## Work instruction
Output all records verbatim.

(Saved entries)
########################################

(* ===== verification/Platform.v ===== *)
(** * The platform layer ([include/tp_platform.h], [src/transparent/platform_linux.c])

    What the transparent daemon asks of the system's packet filter, as an
    interface: the operations of [tp_platform.h] that the main loop calls, and
    the laws the daemon relies on: which rules the system has is observed
    ([intercepts]), whether it carries a removal out is a predicate
    ([op_removes]), and only such a removal is known to leave none. The Linux
    layer of [Rules] is an implementation; the one of macOS is in [Pf]. *)

From stdpp Require Import base list numbers strings option relations.
From Stdlib Require Import ZArith Lia.
From S2P Require Import Prelude Text Socket Nft Rules.

(** [op_run] is what the system does during one call, [installed] the ports the
    layer remembers for reinstalling, [intercepts] whether the system redirects
    traffic to them, and [op_removes] whether it carries a removal out. The
    daemon sees neither: [tpp_remove] returns nothing. *)
Class platform_layer := mk_layer {
  pl_state : Type;
  op_run : Type;
  installed : pl_state -> Z * bool * Z;
  intercepts : pl_state -> bool;
  op_install : op_run -> pl_state -> Z -> bool -> Z -> pl_state * Z;
  op_refresh : op_run -> pl_state -> pl_state * Z;
  op_remove : op_run -> pl_state -> pl_state;
  op_removes : op_run -> pl_state -> bool;
  op_quic_flush : op_run -> pl_state -> pl_state;
  op_conflict : op_run -> pl_state -> option (list Z) * pl_state;
  op_name : list Z;
  op_status_extra : pl_state -> list Z
}.

(** Installing remembers the ports; everything else but another install leaves
    them alone; a removal that the system carries out ends the interception; the
    texts fit where the daemon puts them. *)
Class platform_laws (P : platform_layer) : Prop := {
  law_install : forall r s port ipv6 dns_port,
    (op_install r s port ipv6 dns_port).2 = 0 ->
    installed (op_install r s port ipv6 dns_port).1 = (port, ipv6, dns_port);
  law_refresh : forall r s, installed (op_refresh r s).1 = installed s;
  law_remove : forall r s, op_removes r s = true -> intercepts (op_remove r s) = false;
  law_quic_flush : forall r s, installed (op_quic_flush r s) = installed s;
  law_conflict : forall r s, installed (op_conflict r s).2 = installed s;
  law_conflict_text : forall r s c, (op_conflict r s).1 = Some c -> zlen c <= 128;
  law_name : zlen op_name <= 16;
  law_extra : forall s, zlen (op_status_extra s) < 512
}.

(** ** Linux *)

Definition linux_name : list Z := str "nftables".
(** [tpp_status_extra] has nothing to add. *)
Definition linux_status_extra : list Z := [].

Section linux.
Context {tables : Type} (nft : list Z -> tables -> tables * option Z).
(** The program's table is there. *)
Context (present : tables -> bool).

(** [nft] was started, got the whole text and reports success. *)
Definition linux_removes (r : nft_run) (s : @platform tables) : bool :=
  nr_pipe r && nr_fork r && bool_decide (nft_run_text r tpp_remove_text = tpp_remove_text) &&
  bool_decide ((nft tpp_remove_text (pl_tables s)).2 = Some 0).

Definition linux_installed (s : @platform tables) : Z * bool * Z := (pl_port s, pl_ipv6 s, pl_dns_port s).

(** The runs of nft during one call, in order. *)
#[export] Instance linux_layer : platform_layer :=
  mk_layer (@platform tables) (nat -> nft_run) linux_installed (fun s => present (pl_tables s))
    (fun r s port ipv6 dns_port => tpp_install nft (r 0%nat) (r 1%nat) s port ipv6 dns_port)
    (fun r s => tpp_refresh nft (r 0%nat) (r 1%nat) (r 2%nat) s)
    (fun r s => tpp_remove nft (r 0%nat) s) (fun r s => linux_removes (r 0%nat) s)
    (fun r s => tpp_quic_flush_linux nft (r 0%nat) s)
    (fun r s => tpp_conflict nft (r 0%nat) s)
    linux_name (fun _ => linux_status_extra).

Lemma heartbeat_installed r (s : @platform tables) : linux_installed (heartbeat nft r s).1 = linux_installed s.
Proof. unfold heartbeat. cbv zeta. destruct (_ =? 0); [done|]. by destruct (run_nft _ _ _ _). Qed.

Lemma tpp_install_installed r1 r2 (s : @platform tables) port ipv6 dns_port :
  let '(s', rc) := tpp_install nft r1 r2 s port ipv6 dns_port in
  linux_installed s' = (port, ipv6, dns_port) \/ (rc = -1 /\ linux_installed s' = linux_installed s).
Proof.
  unfold tpp_install. cbv zeta. destruct (_ =? 0); [by right|].
  destruct (run_nft _ _ _ _) as [t [|q|q]]; [|by right|by right].
  pose proof (heartbeat_installed r2 (mk_platform port ipv6 dns_port t)) as H.
  destruct (heartbeat _ _ _). left. exact H.
Qed.

Lemma tpp_refresh_installed r0 r1 r2 (s : @platform tables) :
  linux_installed (tpp_refresh nft r0 r1 r2 s).1 = linux_installed s.
Proof.
  unfold tpp_refresh. pose proof (heartbeat_installed r0 s) as H.
  destruct (heartbeat _ _ _) as [s1 [|q|q]]; [done|..]; cbn [fst] in H; rewrite <- H;
    pose proof (tpp_install_installed r1 r2 s1 (pl_port s1) (pl_ipv6 s1) (pl_dns_port s1)) as Hi;
    destruct (tpp_install _ _ _ _ _ _ _) as [s2 rc]; destruct Hi as [Hi|[_ Hi]]; by destruct rc.
Qed.

(** A table that was deleted is gone. *)
Context (nft_deletes : forall t, (nft tpp_remove_text t).2 = Some 0 -> present (nft tpp_remove_text t).1 = false).

Lemma tpp_remove_gone r s : linux_removes r s = true -> present (pl_tables (tpp_remove nft r s)) = false.
Proof.
  unfold linux_removes. intros H. apply andb_true_iff in H as [[[Hp Hf]%andb_true_iff Ht%bool_decide_eq_true]%andb_true_iff He%bool_decide_eq_true].
  unfold tpp_remove, run_nft. change (bsub tpp_remove_text 0 127) with tpp_remove_text.
  rewrite Hp, Hf, Ht. cbn [negb]. apply nft_deletes in He. destruct (nft _ _) as [t [c|]], (nr_wait r); cbn [negb fst] in *; try done.
  by destruct (c =? 0).
Qed.

#[export] Instance linux_laws : platform_laws linux_layer.
Proof.
  split; cbn [linux_layer op_install op_refresh op_remove op_removes op_quic_flush op_conflict installed intercepts op_name op_status_extra].
  - intros r s port ipv6 dns_port. pose proof (tpp_install_installed (r 0%nat) (r 1%nat) s port ipv6 dns_port) as H.
    destruct (tpp_install _ _ _ _ _ _ _) as [s' rc]. cbn [fst snd]. intros ->. by destruct H as [H|[? _]].
  - intros. apply tpp_refresh_installed.
  - intros. by apply tpp_remove_gone.
  - done.
  - intros r s. unfold tpp_conflict. by destruct (run_nft _ _ _ _).
  - intros r s c. unfold tpp_conflict. destruct (run_nft _ _ _ _) as [t rc]. cbn [fst].
    destruct (rc =? 0); [|done]. injection 1 as <-. by vm_compute.
  - by vm_compute.
  - done.
Qed.
End linux.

########################################

## Output of the task
(* ===== verification/Platform.v ===== *)
(** * The platform layer ([include/tp_platform.h], [src/transparent/platform_linux.c])

    What the transparent daemon asks of the system's packet filter, as an
    interface: the operations of [tp_platform.h] that the main loop calls, and
    the laws the daemon relies on: which rules the system has is observed
    ([intercepts]), whether it carries a removal out is a predicate
    ([op_removes]), and only such a removal is known to leave none. The Linux
    layer of [Rules] is an implementation; the one of macOS is in [Pf]. *)

From stdpp Require Import base list numbers strings option relations.
From Stdlib Require Import ZArith Lia.
From S2P Require Import Prelude Text Socket Nft Rules.

(** [op_run] is what the system does during one call, [installed] the ports the
    layer remembers for reinstalling, [intercepts] whether the system redirects
    traffic to them, and [op_removes] whether it carries a removal out. The
    daemon sees neither: [tpp_remove] returns nothing. *)
Class platform_layer := mk_layer {
  pl_state : Type;
  op_run : Type;
  installed : pl_state -> Z * bool * Z;
  intercepts : pl_state -> bool;
  op_install : op_run -> pl_state -> Z -> bool -> Z -> pl_state * Z;
  op_refresh : op_run -> pl_state -> pl_state * Z;
  op_remove : op_run -> pl_state -> pl_state;
  op_removes : op_run -> pl_state -> bool;
  op_quic_flush : op_run -> pl_state -> pl_state;
  op_conflict : op_run -> pl_state -> option (list Z) * pl_state;
  op_name : list Z;
  op_status_extra : pl_state -> list Z
}.

(** Installing remembers the ports; everything else but another install leaves
    them alone; a removal that the system carries out ends the interception; the
    texts fit where the daemon puts them. *)
Class platform_laws (P : platform_layer) : Prop := {
  law_install : forall r s port ipv6 dns_port,
    (op_install r s port ipv6 dns_port).2 = 0 ->
    installed (op_install r s port ipv6 dns_port).1 = (port, ipv6, dns_port);
  law_refresh : forall r s, installed (op_refresh r s).1 = installed s;
  law_remove : forall r s, op_removes r s = true -> intercepts (op_remove r s) = false;
  law_quic_flush : forall r s, installed (op_quic_flush r s) = installed s;
  law_conflict : forall r s, installed (op_conflict r s).2 = installed s;
  law_conflict_text : forall r s c, (op_conflict r s).1 = Some c -> zlen c <= 128;
  law_name : zlen op_name <= 16;
  law_extra : forall s, zlen (op_status_extra s) < 512
}.

(** ** Linux *)

Definition linux_name : list Z := str "nftables".
(** [tpp_status_extra] has nothing to add. *)
Definition linux_status_extra : list Z := [].

Section linux.
Context {tables : Type} (nft : list Z -> tables -> tables * option Z).
(** The program's table is there. *)
Context (present : tables -> bool).

(** [nft] was started, got the whole text and reports success. *)
Definition linux_removes (r : nft_run) (s : @platform tables) : bool :=
  nr_pipe r && nr_fork r && bool_decide (nft_run_text r tpp_remove_text = tpp_remove_text) &&
  bool_decide ((nft tpp_remove_text (pl_tables s)).2 = Some 0).

Definition linux_installed (s : @platform tables) : Z * bool * Z := (pl_port s, pl_ipv6 s, pl_dns_port s).

(** The runs of nft during one call, in order. *)
#[export] Instance linux_layer : platform_layer :=
  mk_layer (@platform tables) (nat -> nft_run) linux_installed (fun s => present (pl_tables s))
    (fun r s port ipv6 dns_port => tpp_install nft (r 0%nat) (r 1%nat) s port ipv6 dns_port)
    (fun r s => tpp_refresh nft (r 0%nat) (r 1%nat) (r 2%nat) s)
    (fun r s => tpp_remove nft (r 0%nat) s) (fun r s => linux_removes (r 0%nat) s)
    (fun r s => tpp_quic_flush_linux nft (r 0%nat) s)
    (fun r s => tpp_conflict nft (r 0%nat) s)
    linux_name (fun _ => linux_status_extra).

Lemma heartbeat_installed r (s : @platform tables) : linux_installed (heartbeat nft r s).1 = linux_installed s.
Proof. unfold heartbeat. cbv zeta. destruct (_ =? 0); [done|]. by destruct (run_nft _ _ _ _). Qed.

Lemma tpp_install_installed r1 r2 (s : @platform tables) port ipv6 dns_port :
  let '(s', rc) := tpp_install nft r1 r2 s port ipv6 dns_port in
  linux_installed s' = (port, ipv6, dns_port) \/ (rc = -1 /\ linux_installed s' = linux_installed s).
Proof.
  unfold tpp_install. cbv zeta. destruct (_ =? 0); [by right|].
  destruct (run_nft _ _ _ _) as [t [|q|q]]; [|by right|by right].
  pose proof (heartbeat_installed r2 (mk_platform port ipv6 dns_port t)) as H.
  destruct (heartbeat _ _ _). left. exact H.
Qed.

Lemma tpp_refresh_installed r0 r1 r2 (s : @platform tables) :
  linux_installed (tpp_refresh nft r0 r1 r2 s).1 = linux_installed s.
Proof.
  unfold tpp_refresh. pose proof (heartbeat_installed r0 s) as H.
  destruct (heartbeat _ _ _) as [s1 [|q|q]]; [done|..]; cbn [fst] in H; rewrite <- H;
    pose proof (tpp_install_installed r1 r2 s1 (pl_port s1) (pl_ipv6 s1) (pl_dns_port s1)) as Hi;
    destruct (tpp_install _ _ _ _ _ _ _) as [s2 rc]; destruct Hi as [Hi|[_ Hi]]; by destruct rc.
Qed.

(** A table that was deleted is gone. *)
Context (nft_deletes : forall t, (nft tpp_remove_text t).2 = Some 0 -> present (nft tpp_remove_text t).1 = false).

Lemma tpp_remove_gone r s : linux_removes r s = true -> present (pl_tables (tpp_remove nft r s)) = false.
Proof.
  unfold linux_removes. intros H. apply andb_true_iff in H as [[[Hp Hf]%andb_true_iff Ht%bool_decide_eq_true]%andb_true_iff He%bool_decide_eq_true].
  unfold tpp_remove, run_nft. change (bsub tpp_remove_text 0 127) with tpp_remove_text.
  rewrite Hp, Hf, Ht. cbn [negb]. apply nft_deletes in He. destruct (nft _ _) as [t [c|]], (nr_wait r); cbn [negb fst] in *; try done.
  by destruct (c =? 0).
Qed.

#[export] Instance linux_laws : platform_laws linux_layer.
Proof.
  split; cbn [linux_layer op_install op_refresh op_remove op_removes op_quic_flush op_conflict installed intercepts op_name op_status_extra].
  - intros r s port ipv6 dns_port. pose proof (tpp_install_installed (r 0%nat) (r 1%nat) s port ipv6 dns_port) as H.
    destruct (tpp_install _ _ _ _ _ _ _) as [s' rc]. cbn [fst snd]. intros ->. by destruct H as [H|[? _]].
  - intros. apply tpp_refresh_installed.
  - intros. by apply tpp_remove_gone.
  - done.
  - intros r s. unfold tpp_conflict. by destruct (run_nft _ _ _ _).
  - intros r s c. unfold tpp_conflict. destruct (run_nft _ _ _ _) as [t rc]. cbn [fst].
    destruct (rc =? 0); [|done]. injection 1 as <-. by vm_compute.
  - by vm_compute.
  - done.
Qed.
End linux.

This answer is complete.